ASSIGNMENT:
Please transcribe the entries below without omitting a single character.

Saved data entries:
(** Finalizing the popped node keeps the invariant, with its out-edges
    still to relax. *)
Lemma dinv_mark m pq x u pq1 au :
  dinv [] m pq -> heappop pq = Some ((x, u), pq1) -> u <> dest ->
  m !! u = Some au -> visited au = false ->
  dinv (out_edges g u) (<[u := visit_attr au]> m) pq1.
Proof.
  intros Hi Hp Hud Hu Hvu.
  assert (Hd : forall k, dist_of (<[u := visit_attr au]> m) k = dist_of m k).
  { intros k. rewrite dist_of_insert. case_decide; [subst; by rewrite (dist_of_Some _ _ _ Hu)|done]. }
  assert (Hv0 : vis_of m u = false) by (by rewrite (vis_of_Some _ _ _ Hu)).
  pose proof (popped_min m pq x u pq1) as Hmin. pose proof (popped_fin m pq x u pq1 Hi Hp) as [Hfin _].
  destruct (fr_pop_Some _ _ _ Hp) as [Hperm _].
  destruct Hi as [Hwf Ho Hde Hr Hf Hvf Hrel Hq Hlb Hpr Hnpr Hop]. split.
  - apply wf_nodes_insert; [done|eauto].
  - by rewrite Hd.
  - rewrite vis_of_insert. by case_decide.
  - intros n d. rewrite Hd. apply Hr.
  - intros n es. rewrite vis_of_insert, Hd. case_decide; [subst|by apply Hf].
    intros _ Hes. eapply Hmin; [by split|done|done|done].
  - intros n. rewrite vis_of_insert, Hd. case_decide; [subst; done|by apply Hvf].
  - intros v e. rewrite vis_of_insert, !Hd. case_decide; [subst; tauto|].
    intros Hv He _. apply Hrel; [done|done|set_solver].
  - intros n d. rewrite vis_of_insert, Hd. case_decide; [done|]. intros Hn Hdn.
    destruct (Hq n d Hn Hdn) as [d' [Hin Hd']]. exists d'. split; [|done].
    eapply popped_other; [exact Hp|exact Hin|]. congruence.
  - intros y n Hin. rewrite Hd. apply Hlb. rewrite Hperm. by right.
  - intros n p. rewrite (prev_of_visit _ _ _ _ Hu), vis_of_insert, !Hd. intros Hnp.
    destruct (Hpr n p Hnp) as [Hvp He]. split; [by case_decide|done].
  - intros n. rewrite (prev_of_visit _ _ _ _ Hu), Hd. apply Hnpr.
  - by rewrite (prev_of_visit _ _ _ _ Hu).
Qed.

EXERCISE SOLUTION:
(** Finalizing the popped node keeps the invariant, with its out-edges
    still to relax. *)
Lemma dinv_mark m pq x u pq1 au :
  dinv [] m pq -> heappop pq = Some ((x, u), pq1) -> u <> dest ->
  m !! u = Some au -> visited au = false ->
  dinv (out_edges g u) (<[u := visit_attr au]> m) pq1.
Proof.
  intros Hi Hp Hud Hu Hvu.
  assert (Hd : forall k, dist_of (<[u := visit_attr au]> m) k = dist_of m k).
  { intros k. rewrite dist_of_insert. case_decide; [subst; by rewrite (dist_of_Some _ _ _ Hu)|done]. }
  assert (Hv0 : vis_of m u = false) by (by rewrite (vis_of_Some _ _ _ Hu)).
  pose proof (popped_min m pq x u pq1) as Hmin. pose proof (popped_fin m pq x u pq1 Hi Hp) as [Hfin _].
  destruct (fr_pop_Some _ _ _ Hp) as [Hperm _].
  destruct Hi as [Hwf Ho Hde Hr Hf Hvf Hrel Hq Hlb Hpr Hnpr Hop]. split.
  - apply wf_nodes_insert; [done|eauto].
  - by rewrite Hd.
  - rewrite vis_of_insert. by case_decide.
  - intros n d. rewrite Hd. apply Hr.
  - intros n es. rewrite vis_of_insert, Hd. case_decide; [subst|by apply Hf].
    intros _ Hes. eapply Hmin; [by split|done|done|done].
  - intros n. rewrite vis_of_insert, Hd. case_decide; [subst; done|by apply Hvf].
  - intros v e. rewrite vis_of_insert, !Hd. case_decide; [subst; tauto|].
    intros Hv He _. apply Hrel; [done|done|set_solver].
  - intros n d. rewrite vis_of_insert, Hd. case_decide; [done|]. intros Hn Hdn.
    destruct (Hq n d Hn Hdn) as [d' [Hin Hd']]. exists d'. split; [|done].
    eapply popped_other; [exact Hp|exact Hin|]. congruence.
  - intros y n Hin. rewrite Hd. apply Hlb. rewrite Hperm. by right.
  - intros n p. rewrite (prev_of_visit _ _ _ _ Hu), vis_of_insert, !Hd. intros Hnp.
    destruct (Hpr n p Hnp) as [Hvp He]. split; [by case_decide|done].
  - intros n. rewrite (prev_of_visit _ _ _ _ Hu), Hd. apply Hnpr.
  - by rewrite (prev_of_visit _ _ _ _ Hu).
Qed.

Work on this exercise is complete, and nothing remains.